(** A deadline written in a turn is the one in force at its end. *)
Lemma turn_deadline_written k ev sys D :
  In (SetNextTryAt k D) (step_log (snd (sys_step cfg ev sys))) ->
  nextTryAtOf k (shared (fst (sys_step cfg ev sys))) = D.
Proof.
  destruct ev as [rq e | i].
  - destruct rq; unfold nextTryAtOf; cbn -[Z.ltb].
    all: run_stretch; intros H; stretch_log H.
  - cbn. destruct (nth_error (waiting sys) i) as [[te tt tc td [k' now settled|k']]|];
      cbn [task_at task_env]; [| |intros []].
    + destruct k'; unfold nextTryAtOf; cbn.
      all: run_stretch; intros H; stretch_log H.
      all: inversion H; subst; try reflexivity.
      all: match goal with Hb : is_locations _ = _ |- _ => discriminate Hb end.
    + destruct k'; unfold nextTryAtOf; cbn.
      all: run_stretch; intros H; stretch_log H.
Qed.

(** A resolver starts by putting its flag to false, whatever is suspended. *)
Lemma arrival_clears_flag_first rq k e sys :
  resource rq = Some k ->
  hd_error (step_log (snd (sys_step cfg (Arrive rq e) sys))) = Some (SetFallback k false).
Proof.
  intros Hk. destruct rq; inversion Hk; subst k.
  all: run_stretch; reflexivity.
Qed.

(** The turn that puts a flag to true: demo mode is on, the cache holds
    nothing truthy and is left alone, and the turn ends at the read of the
    sample file, nothing answered yet. *)
Lemma flag_set_in_turn k ev sys :
  In (SetFallback k true) (step_log (snd (sys_step cfg ev sys))) ->
  DEMO_CONFIGURED cfg = true
  /\ truthy (data (cacheOf k (shared (fst (sys_step cfg ev sys))))) = false
  /\ cacheOf k (shared (fst (sys_step cfg ev sys))) = cacheOf k (shared sys)
  /\ fallbackOf k (shared (fst (sys_step cfg ev sys))) = true
  /\ answered (snd (sys_step cfg ev sys)) = None.
Proof.
  destruct ev as [rq e | i].
  - destruct rq; unfold fallbackOf, cacheOf; cbn -[Z.ltb].
    all: run_stretch; intros H; stretch_log H.
    all: inversion H; subst; cbn in *; try discriminate.
    all: repeat split; try reflexivity; try assumption.
  - cbn. destruct (nth_error (waiting sys) i) as [[te tt tc td [k' now settled|k']]|];
      cbn [task_at task_env]; [| |intros []].
    + destruct k'; unfold fallbackOf, cacheOf; cbn.
      all: run_stretch; intros H; stretch_log H.
      all: inversion H; subst; cbn in *; try discriminate.
      all: repeat split; try reflexivity; try assumption.
    + destruct k'; unfold fallbackOf, cacheOf; cbn.
      all: run_stretch; intros H; stretch_log H.
Qed.

(** One turn of the event loop that lets no request for the resource in
    while a live call for it is out. *)
Lemma flag_sound_turn k ev sys :
  k <> Proxy ->
  no_overlap k ev sys ->
  flag_sound cfg k sys ->
  flag_sound cfg k (fst (sys_step cfg ev sys)).
Proof.
  intros Hk Hapart (Hle & Hfl & Hinv). unfold flag_sound.
  destruct ev as [rq e | i].
  - assert (Hnone : resolves k rq = true -> in_flight k (waiting sys) = 0%nat)
      by (intros Hr; exact (Hapart rq e eq_refl Hr)).
    clear Hapart. revert Hnone Hfl Hinv.
    destruct k; try congruence; destruct rq; unfold fallbackOf, cacheOf; cbn -[Z.ltb].
    all: intros Hnone Hfl Hinv; try specialize (Hnone eq_refl).
    all: run_stretch.
    all: rewrite ?in_flight_app; cbn; rewrite ?Nat.add_0_r.
    all: try match goal with H : in_flight _ _ = 0%nat |- _ => rewrite H end.
    all: repeat split; intros; try discriminate; try assumption; try lia; auto.
    all: try (apply Hinv; assumption).
  - clear Hapart. cbn. destruct (nth_error (waiting sys) i) as [t|] eqn:Ht.
    2:{ exact (conj Hle (conj Hfl Hinv)). }
    pose proof (in_flight_remove k _ _ _ Ht) as Hrem.
    revert Hrem Hfl Hinv. unfold awaits_remote.
    destruct t as [te tt tc td [k' now settled|k']]; cbn [task_at task_env].
    + destruct k; try congruence; destruct k'; unfold fallbackOf, cacheOf; cbn.
      all: intros Hrem Hfl Hinv.
      all: run_stretch.
      all: rewrite ?in_flight_app; cbn; rewrite ?Nat.add_0_r.
      all: repeat split; intros; try discriminate; try assumption; try lia; auto.
      all: try (apply Hinv; assumption).
      all: try (apply Hfl; lia).
      all: try (assert (Hf : false = true) by (rewrite <- Hfl by lia; assumption);
                discriminate Hf).
    + destruct k; try congruence; destruct k'; unfold fallbackOf, cacheOf; cbn.
      all: intros Hrem Hfl Hinv.
      all: run_stretch.
      all: rewrite ?in_flight_app; cbn; rewrite ?Nat.add_0_r.
      all: repeat split; intros; try discriminate; try assumption; try lia; auto.
      all: try (apply Hinv; assumption).
      all: try (apply Hfl; lia).
Qed.

(** The counters stay in range under every order of arrivals and
    resumptions: [onFail] counts and wraps in one stretch. *)
Lemma counters_in_range_sys sys :
  reachable_sys cfg sys ->
  (0 <= locFailCount (shared sys) < Z.max 1 (BACKOFF_AFTER_FAILS cfg))
  /\ (0 <= statesFailCount (shared sys) < Z.max 1 (BACKOFF_AFTER_FAILS cfg)).
Proof.
  intros Hr. induction Hr as [|ev sys Hr IH]; [cbn; lia|].
  destruct IH as [Hl Hs]. revert Hl Hs.
  destruct ev as [rq e | i].
  - destruct rq; run_stretch; intros; lia.
  - cbn. destruct (nth_error (waiting sys) i) as [[te tt tc td [k' now settled|k']]|];
      cbn [task_at task_env]; [| |cbn; auto].
    + destruct k'; run_stretch; intros; lia.
    + destruct k'; run_stretch; intros; lia.
Qed.

End Turns.

(** ** One resolution among the turns of other requests *)

Arguments suspended : simpl never.

Lemma suspended_app k a b : suspended k (a ++ b) = suspended k a ++ suspended k b.
Proof. apply filter_app. Qed.

Lemma suspended_remove_other k ws : forall i t,
  nth_error ws i = Some t -> of_resource k t = false ->
  suspended k (remove_nth i ws) = suspended k ws.
Proof.
  unfold suspended.
  induction ws as [|w ws IH]; intros [|i] t H Hf; cbn in *; try discriminate.
  - inversion H; subst. rewrite Hf. reflexivity.
  - rewrite (IH i t H Hf). reflexivity.
Qed.

Lemma suspended_remove_own k ws : forall i t t0,
  nth_error ws i = Some t -> of_resource k t = true ->
  suspended k ws = [t0] ->
  t = t0 /\ suspended k (remove_nth i ws) = [].
Proof.
  unfold suspended.
  induction ws as [|w ws IH]; intros [|i] t t0 H Hf Hs; cbn in *; try discriminate.
  - inversion H; subst. rewrite Hf in Hs. inversion Hs. auto.
  - destruct (of_resource k w) eqn:Hw.
    + inversion Hs; subst.
      assert (Hin : In t (filter (of_resource k) ws)).
      { apply filter_In. split; [eapply nth_error_In; eassumption|exact Hf]. }
      rewrite H2 in Hin. destruct Hin.
    + exact (IH i t t0 H Hf Hs).
Qed.

Lemma suspended_none k ws i t :
  nth_error ws i = Some t -> suspended k ws = [] -> of_resource k t = false.
Proof.
  intros H Hs. destruct (of_resource k t) eqn:Hf; [|reflexivity].
  assert (Hin : In t (suspended k ws)).
  { unfold suspended. apply filter_In. split; [eapply nth_error_In; eassumption|exact Hf]. }
  rewrite Hs in Hin. destruct Hin.
Qed.

Lemma answers_cons r rs :
  answers (r :: rs) = match answered r with Some a => [a] | None => [] end ++ answers rs.
Proof. reflexivity. Qed.

Section Among.

Variable cfg : Config.

Lemma settle_kind k e ws out : step_kind (snd (settle k e ws out)) = Some k.
Proof. destruct out as [[[[r|pd]|err] p] l]; reflexivity. Qed.

Lemma about_arrive k rq e sys :
  k <> Proxy ->
  about k (snd (sys_step cfg (Arrive rq e) sys)) = resolves k rq.
Proof.
  intros Hk. unfold about. cbn [sys_step].
  destruct rq; cbn [resource]; rewrite ?settle_kind; destruct k; try congruence; reflexivity.
Qed.

Lemma about_resume k i sys t :
  nth_error (waiting sys) i = Some t ->
  about k (snd (sys_step cfg (Resume i) sys)) = of_resource k t.
Proof.
  intros Ht. unfold about. cbn [sys_step]. rewrite Ht, settle_kind. reflexivity.
Qed.

(** A turn of another resource or endpoint leaves the variables of the
    resource and its suspended handlers as they are. *)
Lemma foreign_turn k ev sys :
  about k (snd (sys_step cfg ev sys)) = false ->
  view k (shared (fst (sys_step cfg ev sys))) = view k (shared sys)
  /\ suspended k (waiting (fst (sys_step cfg ev sys))) = suspended k (waiting sys).
Proof.
  intros Hf. split; revert Hf.
  - destruct ev as [rq e | i].
    + destruct rq, k; unfold about, view, fallbackOf, cacheOf, failCountOf, nextTryAtOf;
        cbn -[Z.ltb].
      all: run_stretch; intros Hf; try discriminate Hf; reflexivity.
    + cbn. destruct (nth_error (waiting sys) i) as [[te tt tc td [k' now settled|k']]|];
        cbn [task_at task_env]; [| |reflexivity].
      * destruct k, k'; unfold about, view, fallbackOf, cacheOf, failCountOf, nextTryAtOf; cbn.
        all: run_stretch; intros Hf; try discriminate Hf; reflexivity.
      * destruct k, k'; unfold about, view, fallbackOf, cacheOf, failCountOf, nextTryAtOf; cbn.
        all: run_stretch; intros Hf; try discriminate Hf; reflexivity.
  - destruct ev as [rq e | i].
    + destruct rq, k; unfold about; cbn -[Z.ltb].
      all: run_stretch; intros Hf; try discriminate Hf; try reflexivity.
      all: rewrite suspended_app; unfold suspended; cbn; rewrite ?app_nil_r; reflexivity.
    + cbn. destruct (nth_error (waiting sys) i) as [t|] eqn:Ht; [|reflexivity].
      destruct t as [te tt tc td [k' now settled|k']]; cbn [task_at task_env].
      * destruct k, k'; unfold about; cbn.
        all: run_stretch; intros Hf; try discriminate Hf.
        all: rewrite ?suspended_app; unfold suspended; cbn; rewrite ?app_nil_r.
        all: eapply suspended_remove_other; [exact Ht|reflexivity].
      * destruct k, k'; unfold about; cbn.
        all: run_stretch; intros Hf; try discriminate Hf.
        all: rewrite ?suspended_app; unfold suspended; cbn; rewrite ?app_nil_r.
        all: eapply suspended_remove_other; [exact Ht|reflexivity].
Qed.
(** ADD8 is an output only inside a session, and its PORT latch is low
    whenever it is an input (the pull-up is off). *)

Definition bus_discipline (m : mcu) : Prop :=
  (ADD8_DDR (regs m) = true -> readDataActive (tms6100 m) = true) /\
  (ADD8_DDR (regs m) = false -> ADD8_PORT (regs m) = false).

(** How the flags and the two address registers hang together. *)

Definition session_flags_ok (m : mcu) : Prop :=
  (readDataActive (tms6100 m) = true ->
   validAddressLoadedFlag (tms6100 m) = true) /\
  (bankActiveFlag (tms6100 m) = true -> readDataActive (tms6100 m) = true) /\
  (readDataActive (tms6100 m) = false ->
   validAddressLoadedFlag (tms6100 m) = true ->
   (0 <= address (tms6100 m) <= 0x3FFFF) /\
   bankSelectNumber (tms6100 m) = bank_of (address (tms6100 m))) /\
  (0 <= bankSelectNumber (tms6100 m) < 16).

Definition firmware_ok (m : mcu) : Prop :=
  state_ok m /\ registers_mirror m /\ debug_mirror m /\
  bus_discipline m /\ session_flags_ok m.

(** The machine with its address register cut to 18 bits. *)

Definition mask18 (m : mcu) : mcu :=
  mkMcu (with_address (Z.land (address (tms6100 m)) 0x3FFFF) (tms6100 m))
        (regs m).

(** A session at the start of a byte: the cursor is 0, the bank flag says
    whether the address is in this device's bank, the byte of an address in
    the bank has been fetched, and the direction flag mirrors the DDR
    bit. *)

Definition byte_start (m : mcu) : Prop :=
  readDataActive (tms6100 m) = true /\
  currentBit (tms6100 m) = 0 /\
  bankActiveFlag (tms6100 m) = (bank_of (address (tms6100 m)) =? PHROM_BANK) /\
  (bankActiveFlag (tms6100 m) = true ->
   currentByte (tms6100 m) =
   pgm_read_byte (offset_of (address (tms6100 m)))) /\
  add8InputFlag (tms6100 m) = negb (ADD8_DDR (regs m)).

(** The eight clock edges of one byte, and of [n] bytes. *)

Definition byte_clocks (n : nat) : list edge :=
  concat (repeat (repeat READ_DATA 8) n).

(** What the bus shows after each of the eight clock edges of the byte at
    address [a]: its bits when the address is in this device's bank, nothing
    otherwise.  Then the same for [n] consecutive addresses of the 32-bit
    register. *)

Definition byte_lines (a : Z) : list lineLevel :=
  if bank_of a =? PHROM_BANK
  then map Driven (bits_lsb_first (pgm_read_byte (offset_of a)))
  else repeat Released 8.

Definition session_lines (a : Z) (n : nat) : list lineLevel :=
  concat (map (fun i => byte_lines (u32 (a + Z.of_nat i))) (List.seq 0 n)).

(** The pin samples of a list of LOAD ADDRESS edges. *)

Definition load_edges (ps : list addressPins) : list edge :=
  map LOAD_ADDRESS ps.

━━━━━━━━━━━━━━━━━━━━

Only one stretch of the data above is needed. Restate it word for word, from the line containing "- inversion H; subst. rewrite Hf." through the line containing "assert (Hin : In t (filter", both ends included.

  - inversion H; subst. rewrite Hf. reflexivity.
  - rewrite (IH i t H Hf). reflexivity.
Qed.

Lemma suspended_remove_own k ws : forall i t t0,
  nth_error ws i = Some t -> of_resource k t = true ->
  suspended k ws = [t0] ->
  t = t0 /\ suspended k (remove_nth i ws) = [].
Proof.
  unfold suspended.
  induction ws as [|w ws IH]; intros [|i] t t0 H Hf Hs; cbn in *; try discriminate.
  - inversion H; subst. rewrite Hf in Hs. inversion Hs. auto.
  - destruct (of_resource k w) eqn:Hw.
    + inversion Hs; subst.
      assert (Hin : In t (filter (of_resource k) ws)).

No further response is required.